下記の「config」フォルダ内にある「config.json」ファイルを内容を変更します。
MySQL(デフォルト設定)
デフォルトのコード
{
"development": {
"username": "root",
"password": null,
"database": "database_development",
"host": "127.0.0.1",
"dialect": "mysql"
},
"test": {
"username": "root",
"password": null,
"database": "database_test",
"host": "127.0.0.1",
"dialect": "mysql"
},
"production": {
"username": "root",
"password": null,
"database": "database_production",
"host": "127.0.0.1",
"dialect": "mysql"
}
}
SQLite3 (変更後)
下記の内容に書き換えて下さい。
書き換え後のコード
{
"development": {
"database": "db-development",
"dialect": "sqlite",
"storage": "db-dev.sqlite3"
},
"test": {
"database": "db-test",
"dialect": "sqlite",
"storage": "db-test.sqlite3"
},
"production": {
"database": "db-product",
"dialect": "sqlite",
"storage": "db.sqlite3"
}
}
モデルを作成する
下記のコマンドを実行することでモデルが作成されます。
「sequelize-cli model:generate」 というのが、Sequelize CLIのコマンドです。
このコマンドには、–nameと–attributesという2つのオプションを用意します。
実行するコード
npx sequelize-cli model:generate --name User --attributes name:string,pass:string,mail:string,age:integer
モデル名…name
User
属性の情報…attributes
下記は、モデルの本格的な活用を考えたもので、初心者にはわかりにくいところがあります。
もう少しベーシックなモデルの書き方で作成します。
「models」フォルダにある「user.js」ファイルをデフォルト設定のものを変更後に書き換えて下さい。
デフォルト設定
デフォルトのコード
'use strict';
const {
Model
} = require('sequelize');
module.exports = (sequelize, DataTypes) => {
class User extends Model {
/**
* Helper method for defining associations.
* This method is not a part of Sequelize lifecycle.
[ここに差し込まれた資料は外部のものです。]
(* ===== verification/Irql.v ===== *)
(** * Interrupt request levels (inc/cxplat_posix.h, cxplat_winuser.h, cxplat_winkernel.h)

    The macros that read, check, raise and lower the interrupt level, and their
    use together with the dispatch locks of the file Lock by any number of
    processors at once, each running its own code: blocks that raise the level,
    sections of dispatch locks, and checks of the level, nested in each other.
    The statements of the lock macros are those of [Lock.processor_step], and the
    statements of the processors are interleaved in any order. *)

From S2P Require Import Prelude Lock.

(** ** The macros *)

(** The level of the processor, and the dispatch locks by number. *)
Record irql_state := mkIrql { level : Z; locks : nat -> DISPATCH_LOCK }.

Definition set_level (l : Z) (s : irql_state) : irql_state := mkIrql l (locks s).
Definition set_lock (i : nat) (l : DISPATCH_LOCK) (s : irql_state) : irql_state :=
  mkIrql (level s) (fun j => if Nat.eqb j i then l else locks s j).

Inductive os := Posix | WinUserMode | WinKernelMode.

Definition dbg_assert (DEBUG b : bool) : M irql_state unit := if DEBUG then fre_assert b else mret tt.

Module PosixIrql.
Definition CXPLAT_IRQL : M irql_state Z := mret 0.
Definition CXPLAT_PASSIVE_CODE : M irql_state unit := mret tt.
Definition CXPLAT_AT_DISPATCH : M irql_state bool := mret false.
End PosixIrql.
(* ===== verification/Explore.v ===== *)
(** * Finite systems, by exploration

    A step function with finitely many labels; the states reachable from a state
    are computed, and a property checked of each of them holds after every run.
    The file has the search and what its result proves; the programs are in the
    files that use it. *)

From S2P Require Import Prelude.

Section Explore.
Context {W L : Type} `{!EqDecision W}.
Variable step : W -> L -> option W.
Variable labels : list L.
Hypothesis labels_complete : forall l, l ∈ labels.

Fixpoint steps (w : W) (ls : list L) : option W :=
  match ls with
  | [] => Some w
  | l :: ls => w' ← step w l; steps w' ls
  end.

Definition successors (w : W) : list W := omap (step w) labels.

(** The states found from [todo], each once. *)
Fixpoint explore (fuel : nat) (todo found : list W) : list W :=
  match fuel, todo with
  | S fuel, w :: todo =>
      if bool_decide (w ∈ found) then explore fuel todo found
      else explore fuel (successors w ++ todo) (w :: found)
  | _, _ => found
  end.

(** A set of states with a property that no step leaves. *)
Definition closed (good : W -> bool) (found : list W) : bool :=
  forallb (fun w => good w && forallb (fun w' => bool_decide (w' ∈ found)) (successors w)) found.

(** Whether a state with a property can be reached in [n] steps. *)
Fixpoint can_reach (goal : W -> bool) (n : nat) (w : W) : bool :=
  goal w || match n with O => false | S n => existsb (can_reach goal n) (successors w) end.

(** Some step is possible; every step decreases a measure. *)
Definition enabled (w : W) : bool := match successors w with [] => false | _ => true end.
Definition decreasing (weight : W -> nat) (w : W) : bool :=
  forallb (fun w' => weight w' <? weight w)%nat (successors w).

Lemma step_successor w l w' : step w l = Some w' -> w' ∈ successors w.
Proof. intros Hs. apply list_elem_of_omap. exists l. split; [apply labels_complete|done]. Qed.

Lemma successor_step w w' : w' ∈ successors w -> exists l, step w l = Some w'.
Proof. intros (l & _ & Hs)%list_elem_of_omap. eauto. Qed.

Lemma closed_elem good found w :
  closed good found = true -> w ∈ found -> good w = true /\ forall w', w' ∈ successors w -> w' ∈ found.
Proof.
  intros Hc Hw%list_elem_of_In. unfold closed in Hc. rewrite forallb_forall in Hc.
  specialize (Hc w Hw). apply andb_true_iff in Hc as [Hg Hs]. split; [done|].
  intros w' Hw'%list_elem_of_In. rewrite forallb_forall in Hs. specialize (Hs w' Hw').
  by apply bool_decide_eq_true in Hs.
Qed.

Lemma closed_runs good found w ls w' :
  closed good found = true -> w ∈ found -> steps w ls = Some w' -> good w' = true /\ w' ∈ found.
Proof.
  intros Hc. induction ls as [|l ls IH] in w |- *; intros Hw Hr; cbn in Hr.
  - injection Hr as <-. by destruct (closed_elem good found w Hc Hw).
  - destruct (step w l) as [w1|] eqn:Hs; [|done]. cbn in Hr.
    apply (IH w1); [|done]. by eapply closed_elem, step_successor.
Qed.

(** A measure that every step of the set decreases bounds the length of runs. *)
Lemma closed_measure good found (weight : W -> nat) w ls w' :
  closed good found = true -> w ∈ found ->
  (forall w w', good w = true -> w' ∈ successors w -> (weight w' < weight w)%nat) ->
  steps w ls = Some w' -> (length ls + weight w' <= weight w)%nat.
Proof.
  intros Hc Hw Hm. induction ls as [|l ls IH] in w, Hw |- *; intros Hr; cbn in Hr.
  - injection Hr as <-. done.
  - destruct (step w l) as [w1|] eqn:Hs; [|done]. cbn in Hr. apply step_successor in Hs.
    destruct (closed_elem good found w Hc Hw) as [Hg Hin]. pose proof (IH w1 (Hin _ Hs) Hr).
    pose proof (Hm w w1 Hg Hs). cbn. lia.
Qed.

Lemma closed_bound good found (weight : W -> nat) w ls w' :
  closed good found = true -> w ∈ found -> (forall w, good w = true -> decreasing weight w = true) ->
  steps w ls = Some w' -> (length ls <= weight w)%nat.
Proof.
  intros Hc Hw Hd Hr. enough (length ls + weight w' <= weight w)%nat by lia.
  eapply closed_measure; [done|done| |done]. intros w1 w2 Hg Hs%list_elem_of_In.
  specialize (Hd w1 Hg). unfold decreasing in Hd. rewrite forallb_forall in Hd. by apply Nat.ltb_lt, Hd.
Qed.

Lemma enabled_step w : enabled w = true -> exists l w', step w l = Some w'.
Proof.
  unfold enabled. destruct (successors w) as [|w' ws] eqn:Hs; [done|]. intros _.
  destruct (successor_step w w') as [l E]; [rewrite Hs; set_solver|]. eauto.
Qed.

Lemma can_reach_run goal n w :
  can_reach goal n w = true -> exists ls w', (length ls <= n)%nat /\ steps w ls = Some w' /\ goal w' = true.
Proof.
  induction n as [|n IH] in w |- *; cbn; intros [Hg|Hr]%orb_true_iff; try done.
  - exists [], w. split; [cbn; lia|done].
  - exists [], w. split; [cbn; lia|done].
  - apply existsb_exists in Hr as (w1 & Hin%list_elem_of_In & Hr).
    destruct (successor_step w w1 Hin) as [l Hs]. destruct (IH w1 Hr) as (ls & w' & Hl & Hrun & Hg).
    exists (l :: ls), w'. split; [cbn; lia|]. cbn. by rewrite Hs.
Qed.
End Explore.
* The `models/index` file will call this method automatically.
*/
static associate(models) {
// define association here
}
}
User.init({
name: DataTypes.STRING,
pass: DataTypes.STRING,
mail: DataTypes.STRING,
age: DataTypes.INTEGER
}, {
sequelize,
modelName: 'User',
});
return User;
};
変更後
書き換え後のコード
'use strict';
module.exports = (sequelize, DataTypes) => {
const User = sequelize.define('User', {
name: DataTypes.STRING,
pass: DataTypes.STRING,
mail: DataTypes.STRING,
age: DataTypes.INTEGER
}, {});
User.associate = function(models) {
// associations can be defined here
};
return User;
};
マイグレーションについて
下記のマイグレーションを実行することで、
作成したモデルなどの情報を元にデータベースを更新し、必要なテーブルなどを作成してくれます。
つまり、データベースを直接操作することなく、データベースの準備を整えることができます。
マイグレーションとは
マイグレーションは、
データベースの内容を変更したりした際に、その差分をデータベースに適用したり、
前の状態に戻したりといった操作を行うための仕組みです。
マイグレーションの実行
ここでは、「sequelize-cli db:migrate」というコマンドを実行しています。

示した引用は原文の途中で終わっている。